A stub just means that the method is defined but doesn’t actually do anything.

Read in your countries

Complete the CountryDisplayer constructor by looking at the code from your reference sheet or the LineReader.java. You will probably also want to make a better constructor for Country at this point. It might be helpful to make a shorter version of the data file with just a few lines as you work on this part. Make sure to test this code by creating a CountryDisplayer in the main of CountryDisplayer.java.

To split a line that is delimited by commas, you will probably find the .split() method of String helpful. Look at String’s documentation for more information.

Display a Country

Fill in your method getCountryByName so that you can make sure that everything is reading in correctly. Use that to print out a country when the program runs. Don’t over think this. You can simply loop over your list of countries and check the name of each until you find the correct country.

Getting indicators

To display information about specific indicators, you’ll need to grab those indicators from the countries by the string name. In Country make a method that takes a string and returns the indicator value for that country. This could be a long line of if-else statements or you could use a HashMap. Note that == compares whether two Strings are literally the same Object, not their values. You will want to use the method .equals(String in) to compare their values.

It’s a good idea to test these small changes immediately in the main() method of your Country.java class. Create an instance of Country with dummy data and make sure you are able to get the data back out by the indicator name.

Max or Min Indicator

You’re now ready to grab out the country with the maximum or minimum value of indicator. Since you already have a method to get a specific indicator value for a country, you should be able to loop over your countries and keep track of the country with that largest (or smallest) value of the specified indicator.

User Input

Now you want to allow the user to specify everything that they want from your program. Make sure to allow the user to specify the location of the data file and both ways of getting data, as specified above. You have a lot of flexibility in how you get that information from the user, so try to think about what would be easiest for a user.


As always, you should include a detailed README for this homework. It should include a brief overview of your project, a short example of how to run your program and see its interesting behavior, and a more detailed section that has demonstration input for each of the rubric items. Remember, you want to make it as easy as possible for the grader to see that your homework does everything its supposed to!

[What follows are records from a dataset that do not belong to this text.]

(** X19.  When the feed answers with a success status and a body whose
    [last_update] is a string the date parser accepts, the price returned
    with that time is the [market_price] of the body as a double: the very
    double when the body gives a [float], and the nearest double when it
    gives an [int] within the range of the doubles.  For an [int] beyond
    that range the conversion raises, inside the [try] block and before the
    assignment, and the function returns the zero price and the time of the
    call. *)
Theorem getCurrentMarketPrice_success
    (client_get : string → getCurrentMarketPrice_service.GetResult)
    (float_of_str : string → option PrimFloat.float)
    (fromisoformat_str : string → option Z)
    (request : getCurrentMarketPrice_service.GetMarketPriceRequest) (w : World)
    (status : Z) (members : list (string * getCurrentMarketPrice_service.json))
    (v : getCurrentMarketPrice_service.json) (s : string) (t : Z) :
  client_get "https://api.example.com/marketprice/boardfoot" =
    getCurrentMarketPrice_service.HttpResponse status
      (Some (getCurrentMarketPrice_service.JObject members)) →
  200 ≤ status ≤ 299 →
  getCurrentMarketPrice_service.dict_get "market_price" members = Some v →
  getCurrentMarketPrice_service.dict_get "last_update" members =
    Some (getCurrentMarketPrice_service.JString s) →
  fromisoformat_str s = Some t →
  let out := getCurrentMarketPrice_service.getCurrentMarketPrice client_get
               float_of_str fromisoformat_str request w in
  (∀ x, v = getCurrentMarketPrice_service.JFloat x →
     out = (Ret {| getCurrentMarketPrice_service.market_price := x;
                   getCurrentMarketPrice_service.last_update := t |}, w)) ∧
  (∀ n x, v = getCurrentMarketPrice_service.JInt n →
     getCurrentMarketPrice_service.double_of_int n = Some x →
     out = (Ret {| getCurrentMarketPrice_service.market_price := x;
                   getCurrentMarketPrice_service.last_update := t |}, w)) ∧
  (∀ n, v = getCurrentMarketPrice_service.JInt n →
     getCurrentMarketPrice_service.double_of_int n = None →
     out = (Ret {| getCurrentMarketPrice_service.market_price := 0%float;
                   getCurrentMarketPrice_service.last_update := clock w |}, w)).
Proof.
  intros Hget Hstatus Hprice Hupdate Hparse out. subst out.
  unfold getCurrentMarketPrice_service.getCurrentMarketPrice, datetime_now, try_except,
    getCurrentMarketPrice_service.try_block,
    getCurrentMarketPrice_service.raise_for_status,
    getCurrentMarketPrice_service.resp_json,
    getCurrentMarketPrice_service.subscript,
    getCurrentMarketPrice_service.float,
    getCurrentMarketPrice_service.fromisoformat,
    getCurrentMarketPrice_service.assign_market_price,
    getCurrentMarketPrice_service.assign_last_update. run.
  rewrite Hget. rewrite bool_decide_eq_true_2 by done.
  rewrite Hprice. simpl. split_and!.
  - intros x ->. simpl. rewrite Hupdate. simpl. rewrite Hparse. done.
  - intros n x -> ->. simpl. rewrite Hupdate. simpl. rewrite Hparse. done.
  - intros n -> ->. done.
Qed.
Lemma stuck_cleared g h :
  rect g -> clearable g -> snd (giveHint (mkUI g h)) = true -> cleared g = true.
Proof.
  intros Hr (ms & g' & E & He) Ha. unfold giveHint in Ha. cbn [ugrid] in Ha.
  destruct (hint_scan g) as [m|] eqn:Hs; [discriminate|].
  destruct ms as [|[r c] ms]; simpl in E.
  - injection E as <-. exact He.
  - destruct (canExit g r c) eqn:Hc; [|discriminate].
    destruct (get g r c) as [x|] eqn:Hg; [|discriminate].
    pose proof (hint_scan_none g r c x Hr Hs Hg) as Hn. rewrite Hc, andb_true_r in Hn.
    destruct (canExit_head _ _ _ Hc) as (x' & Hg' & Hh). rewrite Hg in Hg'. injection Hg' as <-.
    congruence.
Qed.

Lemma hint_click g h st' :
  rect g -> giveHint (mkUI g h) = (st', false) ->
  exists r c x, uhint st' = Some (r, c) /\ ugrid st' = g /\ get g r c = Some x /\ head x = true /\
    handleClick st' r c = Ret (mkUI (removeAll g (id x)) None).
Proof.
  intros Hr E. unfold giveHint in E. cbn [ugrid] in E.
  destruct (hint_scan g) as [[r c]|] eqn:Hs; [|discriminate]. injection E as <-.
  destruct (hint_scan_found _ _ _ Hs) as (x & Hg & Hh & Hc).
  exists r, c, x. repeat split; auto. apply handleClick_exit; auto.
Qed.

Lemma allEmpty_no_ids g : cell_ids g = [] -> allEmpty g = true.
Proof.
  intros E. apply allEmpty_spec. intros r c. destruct (get g r c) as [x|] eqn:Hg; auto.
  pose proof (get_In_cell_ids _ _ _ _ Hg) as Hin. rewrite E in Hin. contradiction.
Qed.

Lemma grid_ids_removeAll g r c x :
  get g r c = Some x -> S (length (grid_ids (removeAll g (id x)))) <= length (grid_ids g).
Proof.
  intros Hg. unfold grid_ids.
  change (S (length (nodup Nat.eq_dec (cell_ids (removeAll g (id x))))))
    with (length (id x :: nodup Nat.eq_dec (cell_ids (removeAll g (id x))))).
  apply NoDup_incl_length.
  - constructor; [|apply NoDup_nodup]. rewrite nodup_In, cell_ids_removeAll. tauto.
  - intros i [<-|Hi]; apply nodup_In.
    + eapply get_In_cell_ids; eauto.
    + apply nodup_In, cell_ids_removeAll in Hi. tauto.
Qed.
(** No word of [split] is empty or holds a whitespace character. *)
Lemma split_from_words (text word : pystr) :
  Forall (fun c => isspace c = false) word ->
  Forall (fun w => w <> [] /\ Forall (fun c => isspace c = false) w)
         (split_from word text).
Proof.
  revert word; induction text as [|c text IH]; intros word Hword; simpl.
  - destruct word as [|a word]; simpl; constructor; [|constructor].
    split.
    + intros H. apply (f_equal (@List.length _)) in H.
      simpl in H. rewrite length_app in H. simpl in H. lia.
    + apply Forall_rev with (l := a :: word). exact Hword.
  - destruct (isspace c) eqn:Hc.
    + apply Forall_app. split; [|apply IH; constructor].
      destruct word as [|a word]; simpl; constructor; [|constructor].
      split.
      * intros H. apply (f_equal (@List.length _)) in H.
        simpl in H. rewrite length_app in H. simpl in H. lia.
      * apply Forall_rev with (l := a :: word). exact Hword.
    + apply IH. constructor; assumption.
Qed.

End Counter.

(** C5, as the code has it.  On a text without surrogate code points
    [get_wc_values] succeeds and returns, as decimal numerals, the length of
    the UTF-8 encoding of the text, the number of its newline characters (so
    a last line without a newline is not counted), the number of its maximal
    runs of non-whitespace characters, which are the words of [split], none
    of them empty, and the number of its characters.  The words of [""] are
    0 and those of [" a  b \tc\n"] are 3, and on the empty text the four
    counts are 0.  Nothing is said here of a text that holds a surrogate. *)
Theorem get_wc_values_counts (text : pystr) :
  no_surrogate text ->
  (exists encoded,
      encode_utf8 text = Ok encoded
      /\ get_wc_values text
         = Ok (str_of_int (List.length encoded),
               str_of_int (newlines text),
               str_of_int (maximal_runs text),
               str_of_int (List.length text)))
  /\ List.length (split text) = maximal_runs text
  /\ Forall (fun w => w <> [] /\ Forall (fun c => isspace c = false) w)
            (split text)
  /\ List.length (split (lit "")) = 0
  /\ List.length (split (lit " a  b " ++ TAB ++ lit "c" ++ [NEWLINE])) = 3
  /\ get_wc_values (lit "") = Ok (lit "0", lit "0", lit "0", lit "0").
Proof.
  intros Hs. split.
  { destruct (encode_from_total 0 Hs) as [encoded Henc].
    exists encoded. split; [exact Henc|].
    unfold get_wc_values, encode_utf8. rewrite Henc. simpl bind.
    rewrite comprehension_length, split_length. reflexivity. }
  split; [apply split_length|].
  split; [apply split_from_words; constructor|].
  repeat split; reflexivity.
Qed.

Lemma get_wc_values_counts_witness :
  exists encoded,
    encode_utf8 hello = Ok encoded
    /\ get_wc_values hello
       = Ok (str_of_int (List.length encoded),
             str_of_int (newlines hello),
             str_of_int (maximal_runs hello),
             str_of_int (List.length hello)).
Proof.
  assert (Hs : no_surrogate hello) by (repeat constructor).
  exact (proj1 (get_wc_values_counts Hs)).
Defined.

(** C5 as stated fails: [get_wc_values] does not succeed on every string.
    On the one-character string that holds the lone surrogate U+D800
    ([chr(0xD800)]), and on the one that holds U+DC80, which is what the
    interpreter makes of an undecodable byte read with the
    [surrogateescape] handler, the UTF-8 codec raises. *)
Lemma get_wc_values_raises_on_surrogate :
  wf_str [0xD800%N]
  /\ get_wc_values [0xD800%N] = Raise (UnicodeEncodeError 0 0xD800%N)
  /\ wf_str [0xDC80%N]
  /\ get_wc_values [0xDC80%N] = Raise (UnicodeEncodeError 0 0xDC80%N).
Proof. repeat split; try reflexivity; repeat constructor. Qed.

(** C7.  Whenever [get_wc_values] returns, its byte count is at least its
    char count, and the two are equal exactly when every character of the
    text is ASCII; the numerals themselves are then equal too. *)
Theorem byte_count_ge_char_count
    (text byte_count line_count word_count char_count : pystr) :
  get_wc_values text = Ok (byte_count, line_count, word_count, char_count) ->
  exists nbytes nchars,
    byte_count = str_of_int nbytes
    /\ char_count = str_of_int nchars
    /\ nchars = List.length text
    /\ nchars <= nbytes
    /\ (nbytes = nchars <-> pure_ascii text)
    /\ (byte_count = char_count <-> pure_ascii text).
Proof.
  unfold get_wc_values, encode_utf8.
  destruct (encode_from 0 text) as [encoded|] eqn:Henc; [|discriminate].
  simpl bind. intros H; injection H as <- _ _ <-.
  destruct (encode_from_length _ _ Henc) as [Hle Heq].
  exists (List.length encoded), (List.length text).
  repeat split; try assumption; try reflexivity; try apply Heq; auto.
  - intros H. apply Heq. apply str_of_int_inj, H.
  - intros H. apply Heq in H. rewrite H. reflexivity.
Qed.

Lemma byte_count_ge_char_count_witness :
  exists nbytes nchars,
    lit "4" = str_of_int nbytes
    /\ lit "3" = str_of_int nchars
    /\ nchars = List.length [0x63; 0xE9; 0x21]%N
    /\ nchars <= nbytes
    /\ (nbytes = nchars <-> pure_ascii [0x63; 0xE9; 0x21]%N)
    /\ (lit "4" = lit "3" <-> pure_ascii [0x63; 0xE9; 0x21]%N).
Proof.
  exact (@byte_count_ge_char_count
           [0x63; 0xE9; 0x21]%N (lit "4") (lit "0") (lit "1") (lit "3") eq_refl).
Defined.

(** ** The whole pipeline *)

(** [create_output] joins the fields of the output line with tabs, with or
    without flags. *)
Lemma create_output_fields
    (params : bool * bool * bool * bool)
    (values : pystr * pystr * pystr * pystr) (d : decision) :
  create_output params values (last_param_of d)
  = join TAB (output_fields params values d).
Proof.
  destruct params as [[[count lines] words] chars].
  destruct values as [[[b l] w] c].
  destruct count, lines, words, chars, d; reflexivity.
Qed.

Lemma byte_or_char_resolver (ordered_params : list pystr) :
  byte_or_char ordered_params = last_param_of (resolver ordered_params).
Proof. exact (byte_or_char_step_scan ordered_params NONE). Qed.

In addition, you should specifically have sections discussing the following design choices (these should each be 1-2 paragraphs):

  • Why did you choose the user interaction process that you did? Do you have everything on the command line or interactive input or a mix?
  • Why does it make sense to make this program object-oriented? You didn’t have a choice, but you should reflect on the benefits of an object-oriented approach to this task instead of simply looking through the data file or lists, for example.


This is how you will be graded on this assignment:

Item Points
README thorough and detailed 6
User can specify data file 4
User can look up a specific indicator about a specific country 4
User can look up country with max or min of a specific indicator 4
Handles user typing incorrect country name or indicator 4
Program is object-oriented as specified 4
Sufficient documentation 2
Style 2


Remember to update your Collaborations.txt file with any sources that you consulted.

Then make a .zip of your files and upload it to Moodle.